Dr. Bird shook his head slowly.

"I really don't see how I can spare the time, Carnes," he said. "I am in the midst of some work of the utmost importance and it hasn't reached the stage where I can turn it over to an assistant."

"Then I won't bother you with the details," replied Carnes as he rose.

"Sit down, confound you!" cried the doctor. "You know better than to try to pull that on me. Tell me your case, and then I'll tell you whether I'll go or not. I can't spare the time, but, on the other hand, if it sounds interesting enough...."

Carnes laughed.

"All right, Doctor," he said, "I'll take enough time to tell you about it even if you can't go. Do you know anything about it?"
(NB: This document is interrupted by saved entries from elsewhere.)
(** * Body: the request dispatcher of @ouroboros/body

    A shallow embedding of [src/index.ts]: the [Body] class with its six
    callback slots, its domain and session token, and the [request] routine
    with the promise chain it hangs on [fetch].

    The transport ([fetch]), the JSON reader of the response and the user's
    hooks are outside the repository: the way the promise of [fetch] settles
    is an input of [request], and every hook invocation is recorded in a
    trace together with the completion the hook's behaviour yields. A hook
    is what it returns or throws; what a hook may do to the instance by
    calling back into it is its own doing, not that of [request]. *)

From Stdlib Require Import ZArith String Ascii List Bool Lia DecimalString.
From stdpp Require Import gmap strings list fin_maps.

#[local] Set Warnings "-register-all".

Local Open Scope Z_scope.

(** ** JavaScript values that carry no function *)

Module JSON.

(** *** Numbers *)

(** A Number is given by a decimal literal, the way JSON and the
    language write one: [negative], [digits] and [exponent] stand for the
    Number value of [(-1)^negative * digits * 10^exponent], that is the
    IEEE 754 binary64 value nearest to it, ties to even. Every finite
    Number is the value of such a literal; [NaN] is not among them. *)
Record number := {
  negative : bool;
  digits : N;
  exponent : Z
}.

Definition literal (neg : bool) (d : N) (e : Z) : number :=
  {| negative := neg; digits := d; exponent := e |}.

(** The Number value of an integer literal. *)
Definition integer (n : Z) : number :=
  {| negative := n <? 0; digits := Z.abs_N n; exponent := 0 |}.
Coercion integer : Z >-> number.

(** The magnitude of a binary64 value: zero, [m * 2^e] with
    [2^52 <= m < 2^53] and [-1074 <= e <= 971] (or [m < 2^52] and
    [e = -1074] for a subnormal), or infinity. *)
Inductive binary64 :=
| Zero64
| Finite64 (m e : Z)
| Infinite64.

Definition binary64_eqb (x y : binary64) : bool :=
  match x, y with
  | Zero64, Zero64 => true
  | Finite64 m e, Finite64 m' e' => (m =? m') && (e =? e')
  | Infinite64, Infinite64 => true
  | _, _ => false
  end.

(** The fraction [a / b] times [base^n], as a fraction. *)
Definition scale (base a b n : Z) : Z * Z :=
  if 0 <=? n then (a * base ^ n, b) else (a, b * base ^ (- n)).

(** The binary64 value nearest to the fraction [a / b] of a natural and a
    positive number, ties to even. *)
Definition round_to_binary64 (a b : Z) : binary64 :=
  if a =? 0 then Zero64
  else
    let l := Z.log2 a - Z.log2 b in
    let e1 := Z.max (l - 52) (-1074) in
    let '(a1, b1) := scale 2 a b (- e1) in
    let e := if (-1074 <? e1) && (a1 / b1 <? 2 ^ 52) then e1 - 1 else e1 in
    let '(a2, b2) := scale 2 a b (- e) in
    let q := a2 / b2 in
    let r := a2 mod b2 in
    let m := if (b2 <? 2 * r) || ((b2 =? 2 * r) && Z.odd q) then q + 1 else q in
    let '(m, e) := if m =? 2 ^ 53 then (2 ^ 52, e + 1) else (m, e) in
    if m =? 0 then Zero64
    else if 971 <? e then Infinite64
    else Finite64 m e.

(** The magnitude of the Number value of a literal. *)
Definition magnitude (x : number) : binary64 :=
  let '(a, b) := scale 10 (Z.of_N (digits x)) 1 (exponent x) in
  round_to_binary64 a b.

(** [x === 0] (of either sign) and [isFinite(x)] *)
Definition is_zero (x : number) : bool := binary64_eqb (magnitude x) Zero64.
Definition is_finite (x : number) : bool := negb (binary64_eqb (magnitude x) Infinite64).

(** The [n] with [10^(n-1) <= a / b < 10^n], looked for upwards from [n]. *)
Fixpoint decimal_exponent (fuel : nat) (a b n : Z) : Z :=
  match fuel with
  | O => n
  | S fuel' =>
      let '(a', b') := scale 10 a b (- n) in
      if a' <? b' then n else decimal_exponent fuel' a b (n + 1)
  end.

(** Number::toString, step 5: the integers [s] and [n] of the shortest
    decimal [s * 10^(n-k)] whose Number value is [m * 2^e = a / b], [k]
    being the number of digits of [s]; of two decimals of that length the
    one closer to [a / b], and the even one when they are as close. *)
Fixpoint shortest (fuel : nat) (m e a b n k : Z) : Z * Z :=
  let '(a', b') := scale 10 a b (k - n) in
  let lo := a' / b' in
  let hi := lo + 1 in
  let ok s :=
    let '(c, d) := scale 10 s 1 (n - k) in
    binary64_eqb (round_to_binary64 c d) (Finite64 m e) in
  let pick s := if s =? 10 ^ k then (1, n + 1) else (s, n) in
  match fuel with
  | O => pick lo
  | S fuel' =>
      match ok lo, ok hi with
      | true, true =>
          let twice := 2 * a' in
          let mid := (2 * lo + 1) * b' in
          if twice <? mid then pick lo
          else if mid <? twice then pick hi
          else if Z.even lo then pick lo else pick hi
      | true, false => pick lo
      | false, true => pick hi
      | false, false => shortest fuel' m e a b n (k + 1)
      end
  end.

(** The decimal digits of a natural number. *)
Definition decimal (n : Z) : string := NilZero.string_of_uint (N.to_uint (Z.to_N n)).

Fixpoint zeros (n : nat) : string :=
  match n with
  | O => EmptyString
  | S n' => String "0" (zeros n')
  end.

(** Number::toString, steps 6 to 10, for the digits [ds] of [s]: plain
    digits when [n] is between -5 and 21, the exponent form otherwise. *)
Definition layout (ds : string) (n : Z) : string :=
  let k := Z.of_nat (String.length ds) in
  if (k <=? n) && (n <=? 21) then ds +:+ zeros (Z.to_nat (n - k))
  else if (0 <? n) && (n <=? 21) then
    substring 0 (Z.to_nat n) ds +:+ "." +:+ substring (Z.to_nat n) (Z.to_nat (k - n)) ds
  else if (-6 <? n) && (n <=? 0) then "0." +:+ zeros (Z.to_nat (- n)) +:+ ds
  else
    (if k =? 1 then ds
     else substring 0 1 ds +:+ "." +:+ substring 1 (Z.to_nat (k - 1)) ds)
    +:+ "e" +:+ (if 0 <=? n - 1 then "+" else "-") +:+ decimal (Z.abs (n - 1)).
"No. I read the first story half way through and then stopped. Start at the beginning and tell me the whole thing."

"Have you ever been to Mammoth Cave?"


"It, or rather they, for while it is called Mammoth Cave it is really a series of caves, are located in Edmonson County in Central Kentucky, on a spur railroad from Glasgow Junction on the Louisville and Nashville Railroad. They are natural limestone caverns with the customary stalactite and stalagmite formation, but are unusually large and very beautiful. The caves are quite extensive and they are on different levels, so that a guide is necessary if one wants to enter them and be at all sure of finding the way out. Visitors are taken over a regular route and are seldom allowed to visit portions of the cave off these routes. Large parts of the cave have never been thoroughly explored or mapped. So much for the scene.

"About a month ago a party from Philadelphia who were motoring through Kentucky, entered the cave with a regular guide. The party consisted of a man and his wife and their two children, a boy of fourteen and a girl of twelve. They went quite a distance back into the caves and then, as the mother was feeling tired, she and her husband sat down, intending to wait until the guide showed the children some sights which lay just ahead and then return to them. The guide and the children never returned."

"What happened?"

"No one knows. All that is known is the bare fact that they have not been seen since."

"A kidnapping case?"

"Apparently not, in the light of later happenings, although that was at first thought to be the explanation. The parents waited for some time. The mother says that she heard faint screams in the distance some ten minutes after the guide and the children left, but they were very far away and she isn't sure that she heard them at all. At any rate, they didn't impress her at the time.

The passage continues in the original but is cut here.